Year: 2004 Vol. 70 Ed. 5 - (10º)
Artigo Original
Pages: 645 to 649
Audiological profile of patients with Goldenhar syndrome
Author(s):
Karina Costa Brosco1,
Neivo Luiz Zorzetto2,
Antonio Richieri da Costa3
Keywords: Goldenhar's syndrome, oculoauriculovertebral dysplasia, audiology.
Abstract:
The Goldenhar's syndrome is a rare congenital anomaly, of which the etiology is yet unknown, and characterized by a classical triad of ocular, auricular and vertebral abnormalities. This study used 30 individuals presenting Goldenhar's syndrome, that were regularly enrolled in the Craniofacial Anomaly Rehabilitation Hospital (HRAC), of both sexes, varying from 8 to 34 years old. The goal was to characterize the audiologic profile to the individuals presenting this syndrome, thus, assuring a better treatment and orientation for them, and also the establishment of the frequency of contra-lateral auditory commitment in individual with the classical unilateral involvement. The auditory assessment of this study showed ATL, tympanometry, EOA-T and BERA. According to the results, we concluded that 35% (N=10) of the individuals presented, as a characteristic of the audiologic profile, loss of hearing type sensorioneural, mixed with varied levels from moderate to deep (7 uni and 3 bilateral); 13% (n=4) presented conductive loss (bilaterally) with levels mild to severe and 3% (n=1) presented a unilateral deep type of sensorioneural loss. This study showed 40% n=12) with normal bilateral hearing and in 10% (n=3) it wasn't possible to establish the characteristic of the audiologic profile, since only the BERA was used as an assessment tool for establishing the electro-physiologic threshold. Of the twelve (12) individuals presenting unilateral malformations of the left ear, only two (02) presented contra-lateral auditory commitment of the ear, one type mixed with a severe level and one conductive of a moderate level. Considering the sex variable, the mayor predominance of the Goldenhar's syndrome was for females (57%) compared to the males (43%), but these results weren't statistically significant, as well as for the unaffected anatomical side, that was predominantly the right side.
INTRODUCTION
Goldenhar syndrome is a rare congenital anomaly, of unknown etiology, characterized by ocular, auricular and vertebral abnormalities, frequently associated with other visceral or facial congenital malformations (Laredo et al. 1985).
The syndrome was described for the first time by Von Arlt in 1845 and it was recognized as a clinical entity by Maurice Goldenhar in 1952, who described it in a child, as reported by Salvitti et al. (1978). It was also named first arch syndrome and Gorlin syndrome. Currently, it is frequently known as oculoauriculovertebral dysplasia, the name given by Gorlin et al. (1963) and Sugar (1966). Baum et al., in 1973, listed 114 cases of oculoauriculovertebral dysplasia. The pioneer case in Brazil was described by Paiva in 1971. Oculoauriculovertebral dysplasia is a complex congenital symptomatic manifestation of unknown etiology in which the main abnormalities are limited to the eyes (dermoid and/or epibulbar lipodermoid), external ear (auricular appendices, blind fistulae) and vertebral spine (hemivertebra, vertebral fusions and other malformations). According to Laredo et al. (1985) it is also associated with other visceral or facial congenital malformations that involve the structures derived from the 1st and 2nd branchial arches.
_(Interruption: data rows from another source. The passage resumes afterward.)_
Lemma decide_error loads hw max emojis tokens view call e :
  decide_participation loads hw max emojis tokens view call = Raise e → classified e ∨ loads_raised loads e.
Proof.
  unfold decide_participation. destruct (_ <? _); [by_failure|]. destruct call as [| | |finish native refusal content]; try by_failure.
  - intros [= <-]. left. by left.
  - cbv zeta. destruct (_ =?s _); [by_failure|]. destruct (_ || _); [by_failure|]. destruct (opt_str_eqb _ _); [by_failure|].
    destruct (str_true _); [apply parse_decision_error|by_failure].
Qed.

(** A context that cannot be read: what should be a list of names is something else, or a
    message has a timestamp too large for a float. *)
Definition unreadable (context : dict) (e : py_error) : Prop :=
  (∃ name v, name ∈ ["allowed_actions"; "allowed_contribution_types"] ∧ dict_get name context = Some v ∧ iterate v = Raise e)
  ∨ (∃ row z, row ∈ mappings (items_of (dict_get "messages" context)) ∧ dict_get "timestamp" row = Some (JInt z)
       ∧ py_float (JInt z) = Raise e).

Lemma iterate_or_error value dflt e : iterate_or value dflt = Raise e → ∃ v, value = Some v ∧ iterate v = Raise e.
Proof. destruct value as [v|]; [|done]. simpl. destruct (truthy v); [eauto|done]. Qed.

Lemma sort_key_error row e :
  message_sort_key row = Raise e → ∃ z, dict_get "timestamp" row = Some (JInt z) ∧ py_float (JInt z) = Raise e.
Proof.
  unfold message_sort_key. intros [Hx|(f & _ & [=])]%rbind_Raise. destruct (dict_get "timestamp" row) as [[|b|z|t|t|l|d]|]; try done.
  - exists z. split; [done|]. revert Hx. cbn [py_float]. by destruct (int_float z).
  - cbn [py_float] in Hx. by destruct (parse_float _).
  - cbn [py_float] in Hx. by destruct (parse_float _).
Qed.

Lemma newest_error rows e : newest rows = Raise e → ∃ row, row ∈ rows ∧ message_sort_key row = Raise e.
Proof.
  assert (∀ best key, newest_from best key rows = Raise e → ∃ row, row ∈ rows ∧ message_sort_key row = Raise e) as Hfrom.
  { induction rows as [|r rows IH]; intros best key; simpl; [done|]. intros [Hx|(k & _ & Hx)]%rbind_Raise; [exists r; split; [left|done]|].
    destruct (key_gt _ _); destruct (IH _ _ Hx) as (row & ? & ?); exists row; (split; [by right|done]). }
  destruct rows as [|r rows]; [done|]. simpl. intros [Hx|(k & Hk & Hx)]%rbind_Raise; [exists r; split; [left|done]|].
  apply rbind_Raise in Hx as [Hx|(best & _ & [=])]. apply (Hfrom r k). simpl. rewrite Hk. simpl.
  destruct (key_gt k k) eqn:E; exact Hx.
Qed.

Lemma from_mapping_error context e : from_mapping context = Raise e → unreadable context e.
Proof.
  assert (∀ rows, (∀ row, row ∈ rows → row ∈ mappings (items_of (dict_get "messages" context))) → newest rows = Raise e →
    unreadable context e) as Hrows.
  { intros rows Hr Hx. apply newest_error in Hx as (row & Hin & (z & ? & ?)%sort_key_error). right. exists row, z. eauto. }
  unfold from_mapping. cbv zeta. intros [Hx|(raw & _ & Hx)]%rbind_Raise.
  { apply iterate_or_error in Hx as (v & ? & ?). left. exists "allowed_actions", v. split; [left|done]. }
  apply rbind_Raise in Hx as [Hx|(n1 & _ & Hx)].
  { apply Hrows in Hx; [done|]. intros row. destruct (match _ with Some (JArr _) => true | _ => false end); [|done].
    intros [Hin _]%list_elem_of_In%filter_In. by apply list_elem_of_In. }
  apply rbind_Raise in Hx as [Hx|(n2 & _ & Hx)]; [by apply Hrows in Hx|].
  apply rbind_Raise in Hx as [Hx|(types & _ & Hx)]; [|by destruct (meme_view context) as [[? ?] ?]].
  apply iterate_or_error in Hx as (v & ? & ?). left. exists "allowed_contribution_types", v. split; [right; left|done].
Qed.

(** C12: How the judge fails: on every context, with every outcome of the call and every text
    of the model, an attempt leaves a decision, or fails with the cancellation or with
    [ParticipationDecisionError] and one of its stable reasons - but for two kinds of failure
    that the documentation of the module does not have and that reach the caller as they are:
    what the JSON decoder raises on a text beyond its limits, and what reading the context
    raises (a list of names that is none, a timestamp too large for a float). *)
Theorem judge_error_classified loads has_word_char max_tokens emojis tokens context call e :
  decide_on loads has_word_char max_tokens emojis tokens context call = Raise e →
  classified e ∨ loads_raised loads e ∨ unreadable context e.
Proof.
  unfold decide_on. intros [Hx|(view & _ & Hx)]%rbind_Raise; [right; right; by apply from_mapping_error|].
  apply decide_error in Hx as [?|?]; auto.
Qed.

(** ** Decisions *)

(** A meme plan made of what was offered. *)
Definition meme_offered (view : JudgeContext) (m : MemePlan) : Prop :=
  existsb str_true (mp_captions m) = true ∧ (length (mp_captions m) ≤ MAX_MEME_CAPTIONS)%nat ∧
  ((mp_source m = "template" ∧ ∃ t, mp_template m = Some t ∧ t ∈ jc_meme_templates view)
   ∨ (mp_source m = "photo" ∧ ∃ p, mp_photo_id m = Some p ∧ p ∈ jc_meme_photo_ids view)
   ∨ (mp_source m = "background" ∧ jc_meme_backgrounds view = true ∧ ∃ p, mp_prompt m = Some p ∧ str_true p = true)).

(** A decision that uses nothing but what the view supplied. *)
Record within_view (emojis : list string) (view : JudgeContext) (d : ParticipationDecision) : Prop := {
  wv_action : pn_action d ∈ jc_allowed_actions view;
  wv_target : ∃ t, pn_target_message_id d = Some t ∧ t ∈ jc_message_ids view
    ∧ (jc_has_current_source_ids view = true → t ∈ jc_current_source_ids view)
    ∧ (is_trend_source (Some t) = true → pn_action d = "comment" ∧ pn_intent d = "initiate");
  wv_evidence : NoDup (pn_evidence_ids d) ∧ (length (pn_evidence_ids d) ≤ MAX_EVIDENCE_IDS)%nat
    ∧ ∀ x, x ∈ pn_evidence_ids d → x ∈ jc_evidence_ids view;
  wv_anchor : ∀ a, pn_anchor_message_id d = Some a → a ∈ jc_anchor_ids view ∧ pn_action d = "comment";
  wv_comment : pn_action d = "comment" → pn_intent d ∈ jc_allowed_intents view ∧ str_true (pn_purpose d) = true
    ∧ (pn_intent d = "direct" → jc_direct_addressed view = true)
    ∧ (pn_intent d = "continue" → jc_allows_continuation view = true ∧ is_Some (pn_anchor_message_id d))
    ∧ match pn_contribution_type d with Some c => c ∈ jc_allowed_contribution_types view | None => jc_allowed_contribution_types view = [] end;
  wv_gesture : pn_action d ≠ "comment" → pn_intent d = "initiate" ∧ pn_purpose d = "" ∧ pn_contribution_type d = None
    ∧ pn_closes_exchange d = false;
  wv_emoji : match pn_emoji d with
             | Some e => pn_action d = "react" ∧ e ∈ map py_strip emojis ∧ str_true e = true
             | None => pn_action d ≠ "react"
             end;
  wv_meme : match pn_meme d with
            | Some m => pn_action d ∈ IMAGE_ACTIONS ∧ meme_offered view m
            | None => pn_action d ∉ IMAGE_ACTIONS
            end;
}.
The following authors have already studied this syndrome: Gorlin et al. (1990), Gorlin and Pindborg (1964), Poswillo (1973), Bluestone et al. (1983), Smith (1985), Musarella and Young (1986), Lisboa et al. (1987), Meireles and Tomita (1987), Rollnick et al. (1987), Gorlin et al. (1963), Kaye et al. (1989), Grabb (1965), Pashayan et al. (1970), Rollnick and Kaye (1983), Rollnick et al. (1987), Alves et al. (1991), Bertazzo et al. (1991), Johnson et al. (1994), Casey et al. (1996), Manfre et al. (1997), Mocellin et al. (1998), Lopes Filho (1998), Schaefer et al. (1998), Kirkham (1970), Converse et al. (1979), Kaban et al. (1981), Phelps et al. (1983), Seltzer et al. (1981), Opitz and Faith (1969), who described the possible etiologies and clinical manifestations of the syndrome but did not define the audiological profile of these patients. This is the purpose of the present study: to analyze regular patients from Hospital de Reabilitação de Anomalias Craniofaciais da USP-Bauru (HRAC-USP-Bauru) and to define prevalence of contralateral auditory behavior in cases of classical unilateral involvement.
MATERIAL AND METHODS
This study was conducted with 30 subjects clinically diagnosed with Goldenhar syndrome (Figure 1); 13 were male and 17 were female, aged 8 to 34 years, regularly enrolled in the clinical genetic center, HRAC-USP- Bauru. Audiological assessment comprised:
- Pure tone Audiometry;
- Acoustic immittance measures;
- Brainstem evoked response audiometry (BERA);
- Transient otoacoustic emissions (TOAE).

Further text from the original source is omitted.